Öffentlich lesbarer Thread
Wie finde ich nach 40 Jahren wieder einen Job?
Ich sitz hier an meinem Küchentisch, der Regen trommelt gegen das Fenster und ich frage mich, wie ich nach all den Jahren wieder in die Arbeitswelt einsteigen soll. Seit den späten 70ern war ich Teil der Westberliner Szene, dann kam das Auf und Ab mit Opioiden, und jetzt lebe ich mit Polamidon-Substitution in einer geförderten Wohnung. Seit ein paar Monaten bin ich clean – 133 Tage, wenn man genau sein will, und das fühlt sich manchmal wie ein neuer Anfang an und gleichzeitig wie ein ganzes Stück Geschichte, das man hinter sich lassen muss.
Früher, in den 80ern, war das Hilfesystem ein Labyrinth aus Anlaufstellen, die kaum koordiniert waren. Man musste sich selbst durchklicken, oft ohne Ahnung, wo man überhaupt anfangen sollte. Heute gibt es mehr Low‑Threshold‑Angebote, Jobcoaches, die speziell für Menschen mit Suchtgeschichte ausgebildet sind, und sogar digitale Plattformen, die einem beim Lebenslauf helfen. Und trotzdem bleibt das Gefühl, dass man immer noch ein Stigma trägt, das schwerer wiegt als jede Qualifikation.

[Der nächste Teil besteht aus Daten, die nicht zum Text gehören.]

Lemma matchesSearch_spec q t :
  matchesSearch q t = true <->
  q = "" \/ occurs_in (toLowerCase q) (toLowerCase (Task.title t)) \/
  exists d, Task.description t = Some d /\
            occurs_in (toLowerCase q) (toLowerCase d).
Proof.
  unfold matchesSearch.
  rewrite !orb_true_iff, String.eqb_eq, includes_spec.
  destruct (Task.description t) as [d|].
  - rewrite includes_spec. split.
    + intros [[H|H]|H]; auto. right. right. exists d. auto.
    + intros [H|[H|(d' & [= <-] & H)]]; auto.
  - split.
    + intros [[H|H]|H]; auto. discriminate.
    + intros [H|[H|(d' & H & _)]]; auto. discriminate.
Qed.

Lemma matchesPriority_spec fp t :
  matchesPriority fp t = true <->
  fp = "all" \/ fp = Priority_str (Task.priority t).
Proof.
  unfold matchesPriority. rewrite orb_true_iff, !String.eqb_eq.
  intuition congruence.
Qed.

(** The values [!task.categoryId] holds for. *)
Lemma truthy_false (o : option string) :
  truthy o = false <-> o = None \/ o = Some "".
Proof.
  destruct o as [[|a s]|]; cbn; split; auto; try discriminate.
  intros [H|H]; discriminate.
Qed.

Lemma matchesCategory_spec fc t :
  matchesCategory fc t = true <->
  fc = "all" \/
  (fc = "none" /\ (Task.categoryId t = None \/ Task.categoryId t = Some "")) \/
  Task.categoryId t = Some fc.
Proof.
  unfold matchesCategory.
  rewrite !orb_true_iff, andb_true_iff, negb_true_iff, !String.eqb_eq,
    truthy_false.
  destruct (Task.categoryId t) as [c|].
  - rewrite String.eqb_eq. intuition congruence.
  - intuition congruence.
Qed.

(** C5, as amended.  A task is in the filtered list exactly when it is in
    the collection and the three predicates hold: the search text is empty,
    or its lower-case form occurs in the lower-case form of the title or of
    the description; the priority selection is ["all"] or the task's
    priority; the category selection is ["all"], or is ["none"] while the
    task's [categoryId] is undefined or the empty string, or is the task's
    [categoryId].  And of two tasks titled "Buy groceries" and "Pay bills",
    the second without "groceries" in its description, searching
    "groceries" keeps exactly the first. *)
Theorem filteredTasks_spec :
  (forall (tasks : list Task.t) (q fp fc : string) (t : Task.t),
      t ∈ filteredTasks tasks q fp fc <->
      t ∈ tasks /\
      (q = "" \/ occurs_in (toLowerCase q) (toLowerCase (Task.title t)) \/
       exists d, Task.description t = Some d /\
                 occurs_in (toLowerCase q) (toLowerCase d)) /\
      (fp = "all" \/ fp = Priority_str (Task.priority t)) /\
      (fc = "all" \/
       (fc = "none" /\
        (Task.categoryId t = None \/ Task.categoryId t = Some "")) \/
       Task.categoryId t = Some fc)) /\
  (forall t1 t2 : Task.t,
      Task.title t1 = "Buy groceries" -> Task.title t2 = "Pay bills" ->
      (forall d, Task.description t2 = Some d ->
                 ~ occurs_in "groceries" (toLowerCase d)) ->
      filteredTasks [t1; t2] "groceries" "all" "all" = [t1]).
Proof.
  split.
  - intros tasks q fp fc t. unfold filteredTasks.
    rewrite list_elem_of_In, filter_In, <- list_elem_of_In, !andb_true_iff.
    rewrite matchesSearch_spec, matchesPriority_spec, matchesCategory_spec.
    tauto.
  - intros t1 t2 H1 H2 Hd. unfold filteredTasks. cbn [List.filter].
    assert (M1 : matchesSearch "groceries" t1 = true).
    { unfold matchesSearch. rewrite H1. reflexivity. }
    assert (M2 : matchesSearch "groceries" t2 = false).
    { apply not_true_is_false. rewrite matchesSearch_spec.
      intros [H|[H|(d & Hd1 & Hd2)]].
      - discriminate.
      - rewrite H2 in H. apply includes_spec in H. discriminate.
      - exact (Hd d Hd1 Hd2). }
    rewrite M1, M2. reflexivity.
Qed.

(** C5, witness: the two tasks of the specification's example. *)
Lemma filteredTasks_spec_witness :
  filteredTasks [sampleTask "a" "Buy groceries"; sampleTask "b" "Pay bills"]
                "groceries" "all" "all"
  = [sampleTask "a" "Buy groceries"].
Proof.
  apply (proj2 filteredTasks_spec); [reflexivity|reflexivity|].
  intros d H. discriminate.
Defined.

Ich hab neulich im Jobcenter einen Kurs für Bewerbungstraining angefangen, aber die Angst, dass mein Lebenslauf wie ein offenes Buch wirkt, hält mich zurück. Wie geht ihr mit diesem Zweifel um? Welche konkreten Schritte haben euch geholfen, den ersten Kontakt zu einem potenziellen Arbeitgeber zu wagen? Und gibt es vielleicht Tipps, wie man das Thema Sucht im Vorstellungsgespräch ansprechen kann, ohne dass es zur einzigen Geschichte wird? Bin gespannt auf eure Erfahrungen, danke schon mal im Voraus ❤️.